Lazy I/O can be seen as a special-case of the last point. So can memoisation.
Consider, for example, an "immutable", growable array. Internally you could implement that as a pure "handle" that points to a mutable array. The handle holds the user-visible size of the array, but the actual underlying mutable array is larger than that. When the user "appends" to the array, a new handle is returned, with a new, larger size, but the append is performed by mutating the underlying mutable array.
You can't do this with the ST
monad. (Or rather, you can, but it still requires unsafePerformIO
.)
Note that it's damned tricky to get this sort of thing right. And the type checker won't catch if it you're wrong. (What's what unsafePerformIO
does; it makes the type checker not check that you're doing it correctly!) For example, if you append to an "old" handle, the correct thing to do would be to copy the underlying mutable array. Forget this, and your code will behave very strangely.
Now, to answer your real question: There's no particular reason why "anything withou pointers" should be a no-no for unsafePerformIO
. When asking whether to use this function or not, the only question of significance is this: Can the end-user observe any side-effects from doing this?
If the only thing it does is create some buffer somewhere that the user can't "see" from pure code, that's fine. If it writes to a file on disk... not so fine.
HTH.
In the specific case of the FFI, unsafePerformIO
is meant to be used for calling things that are mathematical functions, i.e. the output depends solely on the input parameters, and every time the function is called with the same inputs, it will return the same output. Also, the function shouldn't have side effects, such as modifying data on disk, or mutating memory.

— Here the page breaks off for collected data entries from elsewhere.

(** C7: [_create_directory_structure] makes the tree of a project: [src],
    the directories above it, and below [src] exactly the seven folders
    controllers, routes, services, middlewares, models, config and utils.
    When the project path only goes down (no component is [..]) and no
    regular file sits where a directory of the tree belongs, the call
    returns; afterwards every node of the tree is a directory and
    every other node is what it was, so that directories and files that
    existed before are untouched and the only new children of [src] are
    among the seven; running the call once more returns and changes
    nothing. *)
Theorem C7_directory_structure (name path url : string) (w : World) :
  let self := mkGenerator name path (Path.join path ["src"]) url in
  let src := Path.resolve (cwd w) (src_path self) in
  Path.descends path = true →
  Forall (λ k, is_file (fs w) k = false) (project_tree src) →
  ∃ w', _create_directory_structure self w = (Return tt, w') ∧
        (∀ k, fs w' !! k = if bool_decide (k ∈ project_tree src) then Some Dir else fs w !! k) ∧
        (∀ d, d ∈ src_folders → fs w' !! (src ++ [d]) = Some Dir) ∧
        (∀ k n, fs w !! k = Some n → fs w' !! k = Some n) ∧
        (∀ x, fs w !! (src ++ [x]) = None → is_Some (fs w' !! (src ++ [x])) → x ∈ src_folders) ∧
        _create_directory_structure self w' = (Return tt, w').
Proof.
  intros self src _ Hfree.
  assert (src_path self ≠ EmptyString) as Hsrc.
  { cbn. by apply PathFacts.join2_nonempty. }
  assert (∀ k c, k ∈ project_tree src → fs w !! k ≠ Some (File c)) as Hfree'.
  { intros k c Hk E. rewrite Forall_forall in Hfree. specialize (Hfree k Hk).
    unfold is_file in Hfree. by rewrite E in Hfree. }
  destruct (FsFacts.makedirs_all_ok (directories self) w) as (m' & Hrun & Hm').
  { by apply TreeFacts.directories_nonempty. }
  { intros q c Hq%TreeFacts.directories_steps. by apply Hfree'. }
  assert (∀ k, m' !! k = if bool_decide (k ∈ project_tree src) then Some Dir else fs w !! k)
    as Hchar.
  { intros k. rewrite Hm'.
    by rewrite (bool_decide_ext _ _ (TreeFacts.directories_steps self w k)). }
  exists (set_fs m' w). split; [exact Hrun|]. cbn [fs set_fs].
  split; [exact Hchar|]. split; [|split; [|split]].
  - intros d Hd. rewrite Hchar, bool_decide_eq_true_2; [done|].
    apply elem_of_app. right. by apply (list_elem_of_fmap_2 (λ d, src ++ [d])).
  - intros k n Hk. rewrite Hchar. case_bool_decide as Hin; [|done].
    destruct n as [|c]; [done|]. by destruct (Hfree' k c Hin).
  - intros x Hnone [n Hn]. rewrite Hchar, Hnone in Hn. case_bool_decide as Hin; [|done].
    apply elem_of_app in Hin as [Hin|Hin].
    + apply FsFacts.steps_down_prefix in Hin as (_ & Hp & _).
      apply prefix_length in Hp. rewrite length_app in Hp. cbn in Hp. lia.
    + apply list_elem_of_fmap in Hin as (d & E & Hd). by apply app_inj_tail in E as [_ ->].
  - destruct (FsFacts.makedirs_all_ok (directories self) (set_fs m' w)) as (m'' & Hrun2 & Hm'').
    { by apply TreeFacts.directories_nonempty. }
    { intros q c Hq%TreeFacts.directories_steps. cbn [fs cwd set_fs] in *.
      rewrite Hchar. by case_bool_decide. }
    unfold _create_directory_structure. rewrite Hrun2. f_equal.
    unfold set_fs. cbn [fs cwd stdin stdout]. f_equal.
    apply map_eq. intros k. rewrite Hm''. cbn [fs cwd set_fs].
    case_bool_decide as Hin; [|done].
    apply TreeFacts.directories_steps in Hin. by rewrite Hchar, bool_decide_eq_true_2.
Qed.

Lemma C7_directory_structure_witness :
  ∃ w', _create_directory_structure demo_generator half_made = (Return tt, w') ∧
        fs w' !! ["home"; "user"; "demo"; "src"; "utils"] = Some Dir ∧
        fs w' !! ["home"; "user"; "demo"; "src"; "services"; "user-service.ts"]
          = Some (File "export {};").
Proof.
  destruct (C7_directory_structure "demo" "/home/user/demo"
              "postgresql://localhost/demo" half_made) as (w' & Hrun & _ & Hdirs & Hkeep & _).
  - reflexivity.
  - by_evaluation.
  - exists w'. split; [exact Hrun|]. split.
    + apply (Hdirs "utils"). by_evaluation.
    + apply Hkeep. reflexivity.
Defined.

(** ** The environment file *)

Module BaseFacts.
Import Str StrFacts Path PathFacts FsFacts.

Lemma bind_return {A B} (m : M A) (k : A → M B) (w w' : World) (b : B) :
  bind m k w = (Return b, w') → ∃ a w1, m w = (Return a, w1) ∧ k a w1 = (Return b, w').
Proof. unfold bind. destruct (m w) as [[a|e] w1]; [eauto|done]. Qed.

(** [_create_file] writes one node and keeps the files elsewhere; it
    neither moves nor reads. *)
Lemma create_file_spec (self : ExpressProjectGenerator) (path content : string) (w : World) :
  let target := resolve (cwd w) (join (project_path self) [path]) in
  let r := _create_file self path content w in
  cwd r.2 = cwd w ∧ stdin r.2 = stdin w ∧
  (∀ k c, k ≠ target → fs w !! k = Some (File c) → fs r.2 !! k = Some (File c)) ∧
  (r.1 = Return tt →
   fs r.2 !! target = Some (File (strip content +:+ String newline EmptyString))).
Proof.
  unfold _create_file, bind.
  pose proof (os_makedirs_frame (dirname (join (project_path self) [path])) w) as Hmk.
  destruct (os_makedirs _ w) as [[[]|e] w1]; cbn [snd] in Hmk;
    destruct Hmk as (Hc & Hi & Hkeep).
  2:{ cbn. repeat split; [done..|by intros; apply Hkeep|done]. }
  destruct (write_file _ _ w1) as [o w2] eqn:Hw.
  apply write_file_inv in Hw as [(-> & _ & _ & ->)|(e & -> & ->)]; cbn [fst snd].
  - rewrite cwd_set_fs, stdin_set_fs, fs_set_fs, Hc. repeat split; [done..| |].
    + intros k c Hk Hf. rewrite lookup_insert_ne by done. by apply Hkeep.
    + intros _. by rewrite lookup_insert_eq.
  - repeat split; [done..|by intros; apply Hkeep|done].
Qed.

(** The step of [_create_file] in a sequence of statements. *)
Lemma create_file_then (self : ExpressProjectGenerator) (path content : string)
    (rest : M unit) (w w' : World) :
  (_create_file self path content ;; rest) w = (Return tt, w') →
  ∃ w1, rest w1 = (Return tt, w') ∧ cwd w1 = cwd w ∧ stdin w1 = stdin w ∧
        fs w1 !! resolve (cwd w) (join (project_path self) [path])
          = Some (File (strip content +:+ String newline EmptyString)).
Proof.
  intros ([] & w1 & Hrun & Hrest)%bind_return.
  pose proof (create_file_spec self path content w) as (Hc & Hi & _ & Hw).
  rewrite Hrun in Hc, Hi, Hw. cbn [fst snd] in *.
  exists w1. repeat split; [done..|by apply Hw].
Qed.

(** [_setup_prisma] takes the database URL from the next line of input. *)
Lemma setup_prisma_return (self self' : ExpressProjectGenerator) (w w' : World) :
  _setup_prisma self w = (Return self', w') →
  ∃ d rest, stdin w = d :: rest ∧ cwd w' = cwd w ∧
            self' = mkGenerator (project_name self) (project_path self) (src_path self) d.
Proof.
  unfold _setup_prisma. intros (d & w1 & Hin & Hrest)%bind_return.
  unfold input in Hin. destruct (stdin w) as [|l rest] eqn:Hstdin; [done|].
  injection Hin as -> <-.
  apply bind_return in Hrest as ([] & w2 & Hmk & Hrest).
  apply bind_return in Hrest as ([] & w3 & Hwr & Hret).
  injection Hret as <- <-. exists d, rest. split; [done|]. split; [|done].
  pose proof (os_makedirs_frame (dirname (join (project_path self) ["prisma"; "schema.prisma"]))
                (mkWorld (fs w) (cwd w) rest (stdout w ++ ["database URL for Prisma: "])))
    as (Hc & _).
  rewrite Hmk in Hc. cbn [snd cwd] in Hc.
  apply write_file_inv in Hwr as [(_ & _ & _ & ->)|(e & ? & _)]; [|done].
  by rewrite cwd_set_fs.
Qed.

(** The text of the environment file. *)
Lemma env_content_stripped (self : ExpressProjectGenerator) :
  strip (_get_env_content self) +:+ String newline EmptyString
  = env_file_text (database_url self).
Proof.
  unfold _get_env_content, env_file_text, text.
  apply (strip_framed_text "PORT=3000" "NODE_ENV=development"
           ["DATABASE_URL=" +:+ quoted (database_url self)]); done.
Qed.

End BaseFacts.

(** C9: the database URL read by [_setup_prisma] goes into the
    environment file as it is.  When [_setup_prisma] and then
    [_create_base_files] return, the URL [d] is the line of input that
    was read, and the file [.env] of the project holds exactly the three
    lines [PORT=3000], [DATABASE_URL="d"] and [NODE_ENV=development], each
    ended by a line feed. *)
Theorem C9_env_file (self self' : ExpressProjectGenerator) (w w1 w2 : World) :
  _setup_prisma self w = (Return self', w1) →
  _create_base_files self' w1 = (Return tt, w2) →
  ∃ d rest,
    stdin w = d :: rest ∧ database_url self' = d ∧
    fs w2 !! Path.resolve (cwd w) (Path.join (project_path self) [".env"])
      = Some (File (text [ "PORT=3000"; "DATABASE_URL=" +:+ quoted d;
                           "NODE_ENV=development"; EmptyString ])).
Proof.
  intros Hsetup Hbase.
  apply BaseFacts.setup_prisma_return in Hsetup as (d & rest & Hin & Hcwd & Hself).
  exists d, rest. split; [done|]. split; [by rewrite Hself|].
  unfold _create_base_files in Hbase.
  apply BaseFacts.create_file_then in Hbase as (wa & Hbase & Hca & _).
  apply BaseFacts.create_file_then in Hbase as (wb & Hbase & Hcb & _).
  apply BaseFacts.create_file_then in Hbase as (wc & Hbase & Hcc & _).
  apply BaseFacts.create_file_then in Hbase as (wd & Hbase & Hcd & _).
  apply BaseFacts.create_file_then in Hbase as (we & Hbase & Hce & _ & Henv).
  pose proof (BaseFacts.create_file_spec self' ".gitignore" _get_gitignore_content we)
    as (_ & _ & Hkeep & _).
  rewrite Hbase in Hkeep. cbn [snd] in Hkeep.
  rewrite Hce, Hcd, Hcc, Hcb, Hca, Hcwd in *.
  rewrite BaseFacts.env_content_stripped in Henv.
  assert (project_path self' = project_path self) as Hpath by (by rewrite Hself).
  assert (database_url self' = d) as Hurl by (by rewrite Hself).
  rewrite Hpath, Hurl in *.
  apply Hkeep; [|exact Henv].
  unfold Path.join. cbn [fold_left]. rewrite !PathFacts.resolve_join2 by done.
  intros E. by apply app_inj_tail in E as [_ ?].
Qed.

Lemma C9_env_file_witness :
  fs (_create_base_files
        (mkGenerator "demo" "/home/user/demo" "/home/user/demo/src"
                     "postgresql://u:p@db:5432/shop?schema=public")
        (_setup_prisma demo_generator url_given).2).2
    !! ["home"; "user"; "demo"; ".env"]
  = Some (File (text [ "PORT=3000";
                       "DATABASE_URL=" +:+ quoted "postgresql://u:p@db:5432/shop?schema=public";
                       "NODE_ENV=development"; EmptyString ])).
Proof.
  destruct (C9_env_file demo_generator
              (mkGenerator "demo" "/home/user/demo" "/home/user/demo/src"
                           "postgresql://u:p@db:5432/shop?schema=public")
              url_given (_setup_prisma demo_generator url_given).2
              (_create_base_files
                 (mkGenerator "demo" "/home/user/demo" "/home/user/demo/src"
                              "postgresql://u:p@db:5432/shop?schema=public")
                 (_setup_prisma demo_generator url_given).2).2)
    as (d & rest & Hin & _ & Hfile).
  - by_evaluation.
  - by_evaluation.
  - injection Hin as <- _. exact Hfile.
Defined.

(** ** The menu loop *)

Module LoopFacts.
Import FsFacts.

Create HintDb input_db.

Lemma nmi_ret {A} (a : A) : no_more_input (ret a).
Proof. by intros w. Qed.

Lemma nmi_raise {A} (e : exn) : no_more_input (raise (A:=A) e).
Proof. by intros w. Qed.

Lemma nmi_bind {A B} (m : M A) (k : A → M B) :
  no_more_input m → (∀ a, no_more_input (k a)) → no_more_input (bind m k).
Proof.
  intros Hm Hk w. unfold bind. specialize (Hm w).
  destruct (m w) as [[a|e] w1]; cbn [snd] in *; [|done].
  specialize (Hk a w1). lia.
Qed.

Lemma nmi_print (s : string) : no_more_input (print s).
Proof. by intros w. Qed.

Lemma nmi_input (prompt : string) : no_more_input (input prompt).
Proof. intros w. unfold input. destruct (stdin w); cbn; lia. Qed.

Lemma nmi_getcwd : no_more_input os_getcwd.
Proof. by intros w. Qed.

Lemma nmi_makedirs (p : string) : no_more_input (os_makedirs p).
Proof. intros w. by destruct (os_makedirs_frame p w) as (_ & -> & _). Qed.

Lemma nmi_write_file (p c : string) : no_more_input (write_file p c).
Proof.
  intros w. destruct (write_file p c w) as [o w'] eqn:E.
  by apply write_file_inv in E as [(_ & _ & _ & ->)|(e & _ & ->)].
Qed.

Lemma nmi_chdir (p : string) : no_more_input (os_chdir p).
Proof. intros w. unfold os_chdir. by repeat case_match. Qed.

Lemma nmi_for_each {A} (l : list A) (body : A → M unit) :
  (∀ x, no_more_input (body x)) → no_more_input (for_each l body).
Proof.
  intros Hbody. induction l as [|x l IH]; cbn [for_each].
  - apply nmi_ret.
  - apply nmi_bind; [apply Hbody|by intros _].
Qed.

Lemma nmi_if {A} (b : bool) (m1 m2 : M A) :
  no_more_input m1 → no_more_input m2 → no_more_input (if b then m1 else m2).
Proof. by destruct b. Qed.
(** With everything else unchanged, a higher wave height, a higher wind
    speed or a higher precipitation never gives a better overall verdict:
    of two runs of [evaluate_conditions] that return, the one with the
    higher measurement has a verdict at least as severe; and a run returns
    whenever its measurements fit a float. *)
Theorem verdict_monotone_in_measurements
    (safety_iter : list string) (marine weather : Reading) (x x' : Q) :
  (x <= x')%Q →
  (∀ r r' : Result,
      evaluate_conditions safety_iter
        (<["wave_height" := Some x]> marine) weather = Some r →
      evaluate_conditions safety_iter
        (<["wave_height" := Some x']> marine) weather = Some r' →
      verdict_rank (r_verdict r) ≤ verdict_rank (r_verdict r'))
  ∧ (∀ r r' : Result,
        evaluate_conditions safety_iter marine
          (<["wind_speed" := Some x]> weather) = Some r →
        evaluate_conditions safety_iter marine
          (<["wind_speed" := Some x']> weather) = Some r' →
        verdict_rank (r_verdict r) ≤ verdict_rank (r_verdict r'))
  ∧ (∀ r r' : Result,
        evaluate_conditions safety_iter marine
          (<["precipitation" := Some x]> weather) = Some r →
        evaluate_conditions safety_iter marine
          (<["precipitation" := Some x']> weather) = Some r' →
        verdict_rank (r_verdict r) ≤ verdict_rank (r_verdict r'))
  ∧ (∀ marine' weather' : Reading,
        in_float_range marine' weather' = true →
        is_Some (evaluate_conditions safety_iter marine' weather')).
Proof.
  intros Hle.
  pose proof (classified_monotone _ _ _ wave_table_listed Hle) as Hwave.
  pose proof (classified_monotone _ _ _ wind_table_listed Hle) as Hwind.
  pose proof (classified_monotone _ _ _ precip_table_listed
                (or_0_le _ _ Hle)) as Hprecip.
  split; [|split; [|split]];
    [| | |intros marine' weather' Hfit;
          rewrite (evaluate_conditions_returns _ _ _ Hfit); by eexists];
    intros r r' Hr Hr';
    apply evaluate_conditions_inv in Hr as ->;
    apply evaluate_conditions_inv in Hr' as ->;
    unfold expected_result, r_verdict; rewrite !expected_rank.
  - rewrite !get_insert_eq. lia.
  - rewrite !get_insert_eq.
    rewrite !get_or_0_insert_ne by (intros H; discriminate H). lia.
  - rewrite !get_or_0_insert_eq.
    rewrite !get_insert_ne by (intros H; discriminate H).
    rewrite !get_or_0_insert_ne by (intros H; discriminate H). lia.
Qed.

Lemma verdict_monotone_in_measurements_witness :
  ∃ r r' : Result,
    evaluate_conditions (elements SAFETY_FACTORS)
      (<["wave_height" := Some (py_float 0.4)]> ∅) ∅ = Some r
    ∧ evaluate_conditions (elements SAFETY_FACTORS)
        (<["wave_height" := Some (py_float 1.6)]> ∅) ∅ = Some r'
    ∧ verdict_rank (r_verdict r) ≤ verdict_rank (r_verdict r').
Proof.
  destruct (verdict_monotone_in_measurements (elements SAFETY_FACTORS) ∅ ∅
              (py_float 0.4) (py_float 1.6)) as (Hwave & _ & _ & Hret).
  { vm_compute. discriminate. }
  destruct (Hret (<["wave_height" := Some (py_float 0.4)]> ∅) ∅)
    as [r Hr]; [vm_compute; reflexivity|].
  destruct (Hret (<["wave_height" := Some (py_float 1.6)]> ∅) ∅)
    as [r' Hr']; [vm_compute; reflexivity|].
  exists r, r'. split; [exact Hr|]. split; [exact Hr'|].
  exact (Hwave r r' Hr Hr').
Defined.




(** The [factors] dict of every result that [evaluate_conditions] returns
    has the same six keys; it returns whenever the measurements fit a
    float. *)
Theorem factors_have_six_keys
    (safety_iter : list string) (marine weather : Reading) :
  (in_float_range marine weather = true →
   is_Some (evaluate_conditions safety_iter marine weather))
  ∧ ∀ r : Result,
      evaluate_conditions safety_iter marine weather = Some r →
      dom (r_factors r)
      = {[ "water_temp"; "wave_height"; "wind_speed"; "uv_index";
           "precipitation"; "weather_code" ]}
      ∧ size (r_factors r) = 6.
Proof.
  returned_result r Hr.
  unfold r_factors. split; [apply expected_factors_dom|].
  rewrite <- size_dom, expected_factors_dom. reflexivity.
Qed.
Lemma build_field_at_refines w clause o children :
  objects w !! clause = Some o →
  refines w (build_field_at clause)
    (build_field (Clause (ob_class o) (ob_fieldname o) (ob_text o) (ob_words o)
                         (ob_integer_field o) children)).
Proof.
  intros Ho. unfold build_field_at, build_field. simpl.
  apply (refines_read_bind w clause o (λ o, default false (ob_integer_field o)));
    [exact Ho|].
  destruct (negb _).
  - refines_step; [refines_step|].
    apply (refines_getattr_bind w clause o); [exact Ho|]. intros fieldname_ _.
    do 2 (refines_step; [refines_step|]).
    apply (refines_read_bind w clause o (λ o, issubclass (ob_class o) Term));
      [exact Ho|].
    apply refines_bind; [| |intros ? _; refines_step].
    + destruct (issubclass (ob_class o) Term).
      * apply (refines_getattr_bind w clause o); [exact Ho|]. intros text_ _.
        refines_step.
      * apply (refines_read_bind w clause o (λ o, issubclass (ob_class o) Phrase));
          [exact Ho|].
        destruct (issubclass (ob_class o) Phrase); [|refines_step].
        apply (refines_getattr_bind w clause o); [exact Ho|]. intros words_ Hwords.
        apply refines_bind.
        -- apply refines_for_in. apply Forall2_same_length_lookup_2; [reflexivity|].
           intros i word word' Hw Hw'. assert (word' = word) as -> by congruence.
           split; [|repeat read_only_step].
           refines_step; [refines_step|]. refines_step.
        -- apply read_only_for_in, Forall_true. intros word. repeat read_only_step.
        -- intros _ _.
           apply (refines_getattr_again w clause o "words" ob_words words_);
             [exact Ho|exact Hwords|].
           destruct (last words_); refines_step.
    + destruct (issubclass (ob_class o) Term); [repeat read_only_step|].
      destruct (issubclass (ob_class o) Phrase); [|repeat read_only_step].
      repeat read_only_step.
      * apply Forall_true. intros word. repeat read_only_step.
      * destruct (last _); repeat read_only_step.
  - apply (refines_getattr_bind w clause o); [exact Ho|]. intros fieldname_ _.
    do 2 (refines_step; [refines_step|]).
    apply (refines_getattr_bind w clause o); [exact Ho|]. intros text_ _.
    refines_step.
Qed.
(** [Partial<Connection>], also the shape of a request body: every key
    may be absent. [projects] is nullable: [Some None] is [null]. *)
Module PartialConnection.
Record t := mk {
  id : option Z; name : option jsstring; url : option jsstring;
  token : option jsstring; status : option jsstring; user_id : option Z;
  icon : option jsstring; created_at : option Z; updated_at : option Z;
  projects : option (option jsstring) }.
Definition empty : t :=
  mk None None None None None None None None None None.
End PartialConnection.

(** [description] is nullable and optional; [active] is optional in the
    insert schema and no default is filled in by the in-memory store, so
    a stored feed may lack it ([None]). *)
Module Feed.
Record t := mk {
  id : Z; name : jsstring; description : option jsstring;
  full_text : jsstring; contents : list jsstring;
  completed_contents : list jsstring; separator : jsstring;
  created_at : Z; updated_at : Z; user_id : Z; connection_id : Z;
  num_sent : Z; frequency : jsstring; active : option bool }.
End Feed.

Module InsertFeed.
Record t := mk {
  name : jsstring; description : option jsstring; full_text : jsstring;
  contents : list jsstring; completed_contents : list jsstring;
  separator : jsstring; user_id : Z; connection_id : Z;
  frequency : jsstring; active : option bool }.
End InsertFeed.

Module PartialFeed.
Record t := mk {
  id : option Z; name : option jsstring;
  description : option (option jsstring);
  full_text : option jsstring; contents : option (list jsstring);
  completed_contents : option (list jsstring);
  separator : option jsstring; created_at : option Z;
  updated_at : option Z; user_id : option Z; connection_id : option Z;
  num_sent : option Z; frequency : option jsstring;
  active : option bool }.
Definition empty : t :=
  mk None None None None None None None None None None None None None None.
End PartialFeed.

(** ** server/storage.ts: [MemStorage] *)

(** What the store and the handlers can throw. *)
Inductive exn :=
| ConnectionNotFound (id : Z)  (* Error(`Connection with id ${id} not found`) *)
| FeedNotFound (id : Z)        (* Error(`Feed with id ${id} not found`) *)
| TypeError.                   (* a method call on [undefined] *)

Inductive result (A : Type) :=
| Ok (a : A)
| Throw (e : exn).
Arguments Ok {A} a.
Arguments Throw {A} e.

Module MemStorage.

Record t := mk {
  users : gmap Z User.t;
  connections : gmap Z Connection.t;
  feeds : gmap Z Feed.t;
  userId : Z;
  connectionId : Z;
  feedId : Z }.

Definition set_feeds (m : gmap Z Feed.t) (s : t) : t :=
  mk (users s) (connections s) m (userId s) (connectionId s) (feedId s).

Definition set_connections (m : gmap Z Connection.t) (s : t) : t :=
  mk (users s) m (feeds s) (userId s) (connectionId s) (feedId s).

(** The entries of a [Map], as its iterators list them: in insertion
    order. The store enters a new key only in a create, which takes it from
    a counter above every key entered before; [set] on a present key keeps
    the entry's place and [delete] leaves the other entries in place. The
    insertion order is therefore the ascending order of the keys (lemmas
    [entries_insert_last], [entries_insert_present] and [entries_delete]
    say that this listing behaves as the Map's does). *)
Definition key_le {A} (x y : Z * A) : Prop := x.1 ≤ y.1.

#[export] Instance key_le_dec {A} (x y : Z * A) : Decision (key_le x y).
Proof. unfold key_le. apply _. Defined.

Definition entries {A} (m : gmap Z A) : list (Z * A) :=
  merge_sort key_le (map_to_list m).

(** [Array.from(map.values())] *)
Definition values {A} (m : gmap Z A) : list A := snd <$> entries m.

(** *** User operations *)

Definition getUser (id : Z) (s : t) : option User.t := users s !! id.

Definition createUser (insertUser : InsertUser.t) (now : Z) (s : t)
  : User.t * t :=
  let id := userId s in
  let user :=
    User.mk id (InsertUser.username insertUser)
      (InsertUser.password insertUser) (InsertUser.email insertUser)
      (InsertUser.name insertUser) now in
  (user,
   mk (<[id := user]> (users s)) (connections s) (feeds s)
      (id + 1) (connectionId s) (feedId s)).

Definition getUserByUsername (username : jsstring) (s : t)
  : option User.t :=
  List.find (fun user => bool_decide (User.username user = username))
    (values (users s)).

Definition admin : InsertUser.t :=
  InsertUser.mk (js "admin") (js "admin") (js "admin@minimind.com")
    (js "Admin").
(** * Verification of the pull-request review pipeline

    A shallow embedding of the Python sources under [app/]:
    - [app/services/github_service.py]  (module [GitHubService])
    - [app/agents/tools.py]             (modules [CodeAnalysisTool], [GitHubPRTool])
    - [app/agents/code_review_agent.py] (module [CodeReviewAgent])
    - [app/tasks.py]                    (module [Tasks])
    - [app/main.py], [app/models.py]    (module [Main])

    Python [str] values are modelled by [string]; the characters the rules
    look at (digits, blanks, letters, punctuation) are ASCII, and a character
    above 127 is an opaque symbol that is neither a digit, a blank nor a
    letter.  Python [int] is [Z].  A [dict] with string keys is a
    [gmap string _]; a Python list is a [list]. *)

From Stdlib Require Import ZArith Ascii String List Lia Bool.
From Stdlib Require Import Numbers.DecimalString.
From stdpp Require Import base option list gmap strings.

Local Open Scope string_scope.
Local Open Scope list_scope.
Local Open Scope Z_scope.

(** ** Python string primitives *)

Module PyStr.

(** [s.split(sep)] for a one-character separator: never empty. *)
Fixpoint split (sep : ascii) (s : string) : list string :=
  match s with
  | EmptyString => [EmptyString]
  | String c s' =>
      if Ascii.eqb c sep then EmptyString :: split sep s'
      else match split sep s' with
           | h :: t => String c h :: t
           | [] => [String c EmptyString]
           end
  end.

Most functions from <math.h>
could be called with unsafePerformIO
, for example.
You're correct that unsafePerformIO
and pointers don't usually mix. For example, suppose you have
p_sin(double *p) { return sin(*p); }
Even though you're just reading a value from a pointer, it's not safe to use unsafePerformIO
. If you wrap p_sin
, multiple calls can use the pointer argument, but get different results. It's necessary to keep the function in IO
to ensure that it's sequenced properly in relation to pointer updates.
This example should make clear one reason why this is unsafe:
# file export.c
#include <math.h>
double p_sin(double *p) { return sin(*p); }
# file main.hs
{-# LANGUAGE ForeignFunctionInterface #-}
import Foreign.Ptr
import Foreign.Marshal.Alloc
import Foreign.Storable
foreign import ccall "p_sin"
p_sin :: Ptr Double -> Double
foreign import ccall "p_sin"
safeSin :: Ptr Double -> IO Double
main :: IO ()
main = do
p <- malloc
let sin1 = p_sin p
sin2 = safeSin p
poke p 0
putStrLn $ "unsafe: " ++ show sin1
sin2 >>= \x -> putStrLn $ "safe: " ++ show x
poke p 1
putStrLn $ "unsafe: " ++ show sin1
sin2 >>= \x -> putStrLn $ "safe: " ++ show x
When compiled, this program outputs
$ ./main
unsafe: 0.0
safe: 0.0
unsafe: 0.0
safe: 0.8414709848078965
Even though the value referenced by the pointer has changed between the two references to "sin1", the expression isn't re-evaluated, leading to stale data being used. Since safeSin
(and hence sin2
) is in IO, the program is forced to re-evaluate the expression, so the updated pointer data is used instead.